Читать книгу «Волчий яр» онлайн полностью📖 — Леонида Владимировича Дроздова — MyBook.

Глава 3

Студент четвертого курса Киевского Императорского университета Святого Владимира Феликс Иванович Воронцов хотя и происходил из обедневшей ветви знатного русского рода, но своего графского титула сторонился и вообще всячески симпатизировал социалистам еще с гимназической скамьи. Уже тогда юный Феля начал понимать, что далеко не каждому отроку суждено получить среднее образование (не говоря уже о высшем) и что есть конкретные слои и национальности, которым это сугубо тяжело, а зачастую положительно невозможно. В самом же учебном процессе преподаватели и профессора относились лучше лишь к тем гимназистам и студентам, которые имели влиятельных и богатых покровителей-родителей. И если с первым пунктом у феликсовых papa et maman было всё в порядке, то со вторым с определенного момента начались большие трудности.

Так случилось, что граф Воронцов – старший оказался на редкость бездарным финансистом. Не сумев должным образом распорядиться оставшимся от предков капиталом, он доверился отъявленным аферистам, втянулся в сомнительные прожекты и, как следствие, прогорел. Семья была вынуждена покинуть просторный особняк в Липках и перебраться в скромную квартиру на Большой Владимирской. Штат прислуги сократился до одной единственной горничной, которая, помимо всего прочего, любезно согласилась исполнять обязанности кухарки. Это была еще молодая крестьянская девушка из Полтавской губернии, с которой гимназист Феликс впервые лишился невинности. Он также хорошо знал, что она одновременно приходилась любовницей и его отца, который из всей прислуги предпочел оставить лишь ее. Такое положение дел устраивало всех, потому как мать Феликса ни о чем не подозревала.

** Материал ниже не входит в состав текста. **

(** [handleStreamResponse()].  Every invocation of the callback during the
    call is one update of [streamingResponse]. *)
Definition handleStreamResponse (d : State) (w : World) : State * World :=
  if negb (truthy (trim (prompt d))) then (d, w)
  else
    let d1 := setIsStreaming true (setStreamingResponse "" (setResponse "" d)) in
    match UseGoogleAI.generateResponseStream vendor hook (prompt d) onChunk w with
    | (r, w') =>
        let delivered := chunkTexts (skipn (length (log w)) (log w')) in
        let d2 := setStreamingResponse
                    (appendChunks (streamingResponse d1) delivered) d1 in
        match r with
        | Returned _ => (setIsStreaming false d2, w')
        | Threw err =>
            (setIsStreaming false
               (alert "Error"
                  "Failed to stream response. Please check your API key and try again."
                  d2),
             snd (emit (ConsoleError "Error streaming response:" err) w'))
        end
    end.

End WithEnvironment.

End GoogleAIDemo.

(* ================================================================== *)
(** ** Vocabulary of the statements *)

(** A chunk whose [text()] returns [t]. *)
Definition text_chunk (t : string) : Sdk.EnhancedGenerateContentResponse :=
  {| Sdk.text := Returned t |}.

(** What one [generateContent] round trip finally yields: the response text,
    or the failure raised by the request, by [result.response], or by
    [response.text()], whichever comes first. *)
Definition vendor_text (p : Promise Sdk.GenerateContentResult) : Completion string :=
  match p with
  | Threw e => Threw e
  | Returned result =>
      match Sdk.response result with
      | Threw e => Threw e
      | Returned r => Sdk.text r
      end
  end.

(** The loop body of [generateContentStream]. *)
Definition stream_body (onChunk : Callback)
    (chunk : Sdk.EnhancedGenerateContentResponse) : M unit :=
  chunkText <- settle (Sdk.text chunk) ;;
  invoke onChunk chunkText.

(** World [w] extended by the events [evs], the shared instance untouched. *)
Definition logged (w : World) (evs : list Event) : World :=
  {| googleAIService := googleAIService w; log := log w ++ evs |}.


(** The event is not a [setIsLoading] call of [hook]. *)
Definition leaves_isLoading (hook : nat) (ev : Event) : Prop :=
  forall b, ev <> SetIsLoading hook b.

(** A generation configuration a caller might pass at construction. *)
Definition deterministicConfig : Sdk.GenerationConfig :=
  {| Sdk.temperature := Some 0.1%Q;
     Sdk.topK := Some 40%Z;
     Sdk.topP := Some 0.8%Q;
     Sdk.maxOutputTokens := Some 256%Z;
     Sdk.responseMimeType := None;
     Sdk.candidateCount := None |}.

(** A vendor whose every request rejects with [e]. *)
Definition rejecting_vendor (e : Thrown) : Sdk.Vendor :=
  {| Sdk.generateContent := fun _ _ => Threw e;
     Sdk.generateContentStream := fun _ _ => Threw e |}.

(** A vendor that answers every prompt with the text [t], and streams the
    chunks [ts] ending as [ending]. *)
Definition answering_vendor (t : string) (ts : list string) (ending : Sdk.StreamEnd)
  : Sdk.Vendor :=
  {| Sdk.generateContent := fun _ _ =>
       Returned {| Sdk.response := Returned (text_chunk t) |};
     Sdk.generateContentStream := fun _ _ =>
       Returned {| Sdk.stream :=
                     {| Sdk.chunks := map text_chunk ts; Sdk.ending := ending |} |} |}.

(** The world at process start: no shared instance, nothing logged. *)
Definition initial_world : World := {| googleAIService := None; log := [] |}.

(** A service as the hook constructs it for [name] with key [key]. *)
Definition service_for (key name : string) : GoogleAIService :=
  let g := {| Sdk.apiKey := key |} in
  {| genAI := g;
     model := {| Sdk.client := g;
                 Sdk.params :=
                   {| Sdk.model := name;
                      Sdk.safetySettings := GoogleAI.getDefaultSafetySettings;
                      Sdk.generationConfig := GoogleAI.getDefaultGenerationConfig name |} |};
     modelName := name |}.

(** A world in which the hook has already created its shared instance. *)
Definition ready_world : World :=
  {| googleAIService := Some (service_for "k" "gemini-pro"); log := [] |}.

(** The event is not a [setIsReady] call. *)
Definition leaves_isReady (ev : Event) : Prop :=
  match ev with
  | SetIsReady _ _ => False
  | _ => True
  end.

(** The number of requests sent to the vendor in a stretch of the log. *)
Fixpoint vendor_requests (evs : list Event) : nat :=
  match evs with
  | [] => 0
  | ModelGenerateContent _ _ :: rest => S (vendor_requests rest)
  | ModelGenerateContentStream _ _ :: rest => S (vendor_requests rest)
  | _ :: rest => vendor_requests rest
  end.

(** The events a run of [m] from [w] added to the log. *)
Definition added {A} (m : M A) (w : World) : list Event :=
  skipn (length (log w)) (log (snd (run m w))).

(** The worlds the hook's code can produce from process start: any number
    of initializations, begun and resumed in any order and with any
    settlement of the awaited key, and any calls of the three operations. *)
Inductive Reachable : World -> Prop :=
| reach_start : Reachable initial_world
| reach_begin (hook : nat) (env : option string) (w : World) :
    Reachable w ->
    Reachable (snd (run (UseGoogleAI.initializeService_begin hook env) w))
| reach_resume (hook : nat) (props : option UseGoogleAI.UseGoogleAIProps)
    (pending : Promise string) (w : World) :
    Reachable w ->
    Reachable (snd (run (UseGoogleAI.initializeService_resume hook props pending) w))
| reach_generateResponse (vendor : Sdk.Vendor) (hook : nat) (prompt : string)
    (w : World) :
    Reachable w ->
    Reachable (snd (run (UseGoogleAI.generateResponse vendor hook prompt) w))
| reach_generateResponseStream (vendor : Sdk.Vendor) (hook : nat) (prompt : string)
    (onChunk : Callback) (w : World) :
    Reachable w ->
    Reachable (snd (run (UseGoogleAI.generateResponseStream vendor hook prompt onChunk) w))
| reach_startChatSession (w : World) :
    Reachable w ->
    Reachable (snd (run UseGoogleAI.startChatSession w)).

(** One step of the hook's code either leaves a world with a shared
    instance, or changes neither the shared instance nor any hook's
    readiness. *)
Definition instance_or_unchanged (w w' : World) : Prop :=
  (exists service, googleAIService w' = Some service)
  \/ (googleAIService w' = googleAIService w
      /\ forall hook, UseGoogleAI.isReady hook w' = UseGoogleAI.isReady hook w).

(** The three rows of the default-configuration table. *)
Definition config_gemini_20 : Sdk.GenerationConfig :=
  {| Sdk.temperature := Some 0.4%Q; Sdk.topK := Some 1%Z;
     Sdk.topP := Some 0.95%Q; Sdk.maxOutputTokens := Some 8192%Z;
     Sdk.responseMimeType := None; Sdk.candidateCount := None |}.

Definition config_gemini_15 : Sdk.GenerationConfig :=
  {| Sdk.temperature := Some 0.9%Q; Sdk.topK := Some 1%Z;
     Sdk.topP := Some 0.95%Q; Sdk.maxOutputTokens := Some 8192%Z;
     Sdk.responseMimeType := None; Sdk.candidateCount := None |}.

Unset Implicit Arguments.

Через какое-то время полтавчанка забеременела, и отец поспешил от нее избавиться, опасаясь за свое всё еще высокое реноме. Он нисколько не сомневался, что ребенок от него, а потому предложил ей сперва вытравить плод, на что крестьянка не согласилась, заявив, что это большой грех. Его сиятельству ничего не оставалось, как рассчитать бедную горничную и отправить на все четыре стороны. Расщедрившись, он выдал ей сверх положенного «Катеньку». Так и полагал старый кретин, что в ней его семя, тогда как оно могло быть в равной степени и Феликса.

Уход из дома горничной Феликса ничуть не смутил, скорее даже обрадовал. Последние месяцы она ему ужасно надоела, будучи полезной лишь в тех случаях, когда у молодого графа начинали шалить гормоны. Ответственности за возможное отцовство юноша не чувствовал, как будто это его не касалось. Более того, он потерял всякий интерес к ее дальнейшей судьбе и никогда с ней более не встречался.

Летом 1902 года Феликс поступил на Юридический факультет Киевского Императорского университета Святого Владимира. Тот и последующие годы ознаменовались массовыми забастовками на фоне жесткой реакции правительства в отношении свободолюбивых студентов и недовольного пролетариата. Начиная с 1899 года (когда вспыхнули первые университетские стачки) царское правительство издало два временных правила, в которых строго определялись возможности и принципы организации студенческих учреждений. Власть имущим дозволялось увольнять неугодных юношей из высших учебных заведений с последующей отдачей оных в солдаты. Такие репрессивные меры вызвали бурю негодования в студенческой среде, которая еще больше ощерилась против самодержавного строя.

Масла в огонь подливала Российская социал-демократическая рабочая партия, а вернее, издаваемая ею нелегальная газета «Искра». Раз в две недели в университет непременно проносили ее новые номера. Изданием дружно зачитывались на перерывах, собравшись толпами. Стоит сказать, что кое-кто из профессоров также читал «Искру».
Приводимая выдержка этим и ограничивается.